Records excerpted from a collection
Lemma sextet_ascii c v : Base64.sextet c = Some v -> Base64.is_ascii c = true.
Proof.
  unfold Base64.sextet, Base64.is_ascii, is_upper, is_lower, is_digit, between, is_char.
  intros H. apply N.ltb_lt.
  repeat match type of H with
         | (if ?b then _ else _) = _ => destruct b eqn:?
         end; try discriminate;
    repeat match goal with
           | E : (_ && _) = true |- _ => apply andb_prop in E as [? ?]
           | E : (_ <=? _)%N = true |- _ => apply N.leb_le in E
           | E : (_ =? _)%N = true |- _ => apply N.eqb_eq in E
           end; lia.
Qed.

Lemma a2b_unpadded s :
  forall quad_pos leftchar pads,
    (quad_pos < 4)%nat ->
    unpadded s = true ->
    (Base64.a2b s quad_pos leftchar pads = None
     <-> (quad_pos + String.length s) mod 4 <> 0)%nat.
Proof.
  induction s as [|c s IH]; intros q l p Hq Hs.
  - cbn [Base64.a2b String.length]. rewrite Nat.add_0_r.
    destruct q as [|[|[|[|q]]]]; try lia; cbn; split; try congruence;
      try discriminate; intros; exfalso; auto.
  - cbn [unpadded] in Hs. apply andb_prop in Hs as [Hc Hs].
    destruct (Base64.sextet c) as [v|] eqn:Ev; [|discriminate].
    cbn [Base64.a2b String.length]. rewrite (sextet_not_pad c v Ev), Ev.
    destruct q as [|[|[|[|q]]]]; try lia.
    + rewrite (IH 1%nat v 0%nat) by (try lia; assumption).
      replace (0 + S (String.length s))%nat with (1 + String.length s)%nat by lia.
      reflexivity.
    + destruct (Base64.a2b s 2 _ 0) eqn:E.
      * cbn [option_map]. split; [discriminate|].
        intros H. exfalso. apply H.
        destruct (Nat.eq_dec ((2 + String.length s) mod 4) 0) as [Hz|Hnz].
        -- replace (1 + S (String.length s))%nat with (2 + String.length s)%nat by lia.
           exact Hz.
        -- apply (IH 2%nat (N.land v 15) 0%nat) in Hnz; [|lia|assumption].
           congruence.
      * cbn [option_map]. split; [|reflexivity]. intros _.
        replace (1 + S (String.length s))%nat with (2 + String.length s)%nat by lia.
        apply (IH 2%nat (N.land v 15) 0%nat); [lia|assumption|exact E].
    + destruct (Base64.a2b s 3 _ 0) eqn:E.
      * cbn [option_map]. split; [discriminate|].
        intros H. exfalso. apply H.
        destruct (Nat.eq_dec ((3 + String.length s) mod 4) 0) as [Hz|Hnz].
        -- replace (2 + S (String.length s))%nat with (3 + String.length s)%nat by lia.
           exact Hz.
        -- apply (IH 3%nat (N.land v 3) 0%nat) in Hnz; [|lia|assumption].
           congruence.
      * cbn [option_map]. split; [|reflexivity]. intros _.
        replace (2 + S (String.length s))%nat with (3 + String.length s)%nat by lia.
        apply (IH 3%nat (N.land v 3) 0%nat); [lia|assumption|exact E].
    + assert (Hm : ((3 + S (String.length s)) mod 4
                    = (0 + String.length s) mod 4)%nat).
      { replace (3 + S (String.length s))%nat
          with (String.length s + 1 * 4)%nat by lia.
        now rewrite Nat.Div0.mod_add. }
      rewrite Hm.
      destruct (Base64.a2b s 0 0 0) eqn:E.
      * cbn [option_map]. split; [discriminate|].
        intros H. apply (IH 0%nat 0%N 0%nat) in H; [|lia|assumption]. congruence.
      * cbn [option_map]. split; [|reflexivity]. intros _.
        apply (IH 0%nat 0%N 0%nat); [lia|assumption|exact E].
Qed.

(** A text of characters of the alphabet, without padding, is base64
    exactly when its length is a multiple of four. *)
Lemma b64decode_unpadded s :
  unpadded s = true ->
  (Base64.b64decode s = None <-> String.length s mod 4 <> 0)%nat.
Proof.
  intros Hs. unfold Base64.b64decode.
  assert (Ha : Base64.all_ascii s = true).
  { induction s as [|c s IH]; [reflexivity|].
    cbn [unpadded] in Hs. apply andb_prop in Hs as [Hc Hs].
    cbn [Base64.all_ascii]. rewrite (IH Hs), andb_true_r.
    destruct (Base64.sextet c) eqn:E; [|discriminate].
    now apply sextet_ascii in E. }
  rewrite Ha. now apply (a2b_unpadded s 0%nat 0%N 0%nat); [lia|].
Qed.

(** ** Akamai extractors *)

Section AkamaiProperties.
Context {RT : Runtime}.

*What this task involves*
The output should consist only of the lines from the one with "(Base64.b64decode s = None" through the final line of the records above, exactly.

*Answer to the exercise*
  (Base64.b64decode s = None <-> String.length s mod 4 <> 0)%nat.
Proof.
  intros Hs. unfold Base64.b64decode.
  assert (Ha : Base64.all_ascii s = true).
  { induction s as [|c s IH]; [reflexivity|].
    cbn [unpadded] in Hs. apply andb_prop in Hs as [Hc Hs].
    cbn [Base64.all_ascii]. rewrite (IH Hs), andb_true_r.
    destruct (Base64.sextet c) eqn:E; [|discriminate].
    now apply sextet_ascii in E. }
  rewrite Ha. now apply (a2b_unpadded s 0%nat 0%N 0%nat); [lia|].
Qed.

(** ** Akamai extractors *)

Section AkamaiProperties.
Context {RT : Runtime}.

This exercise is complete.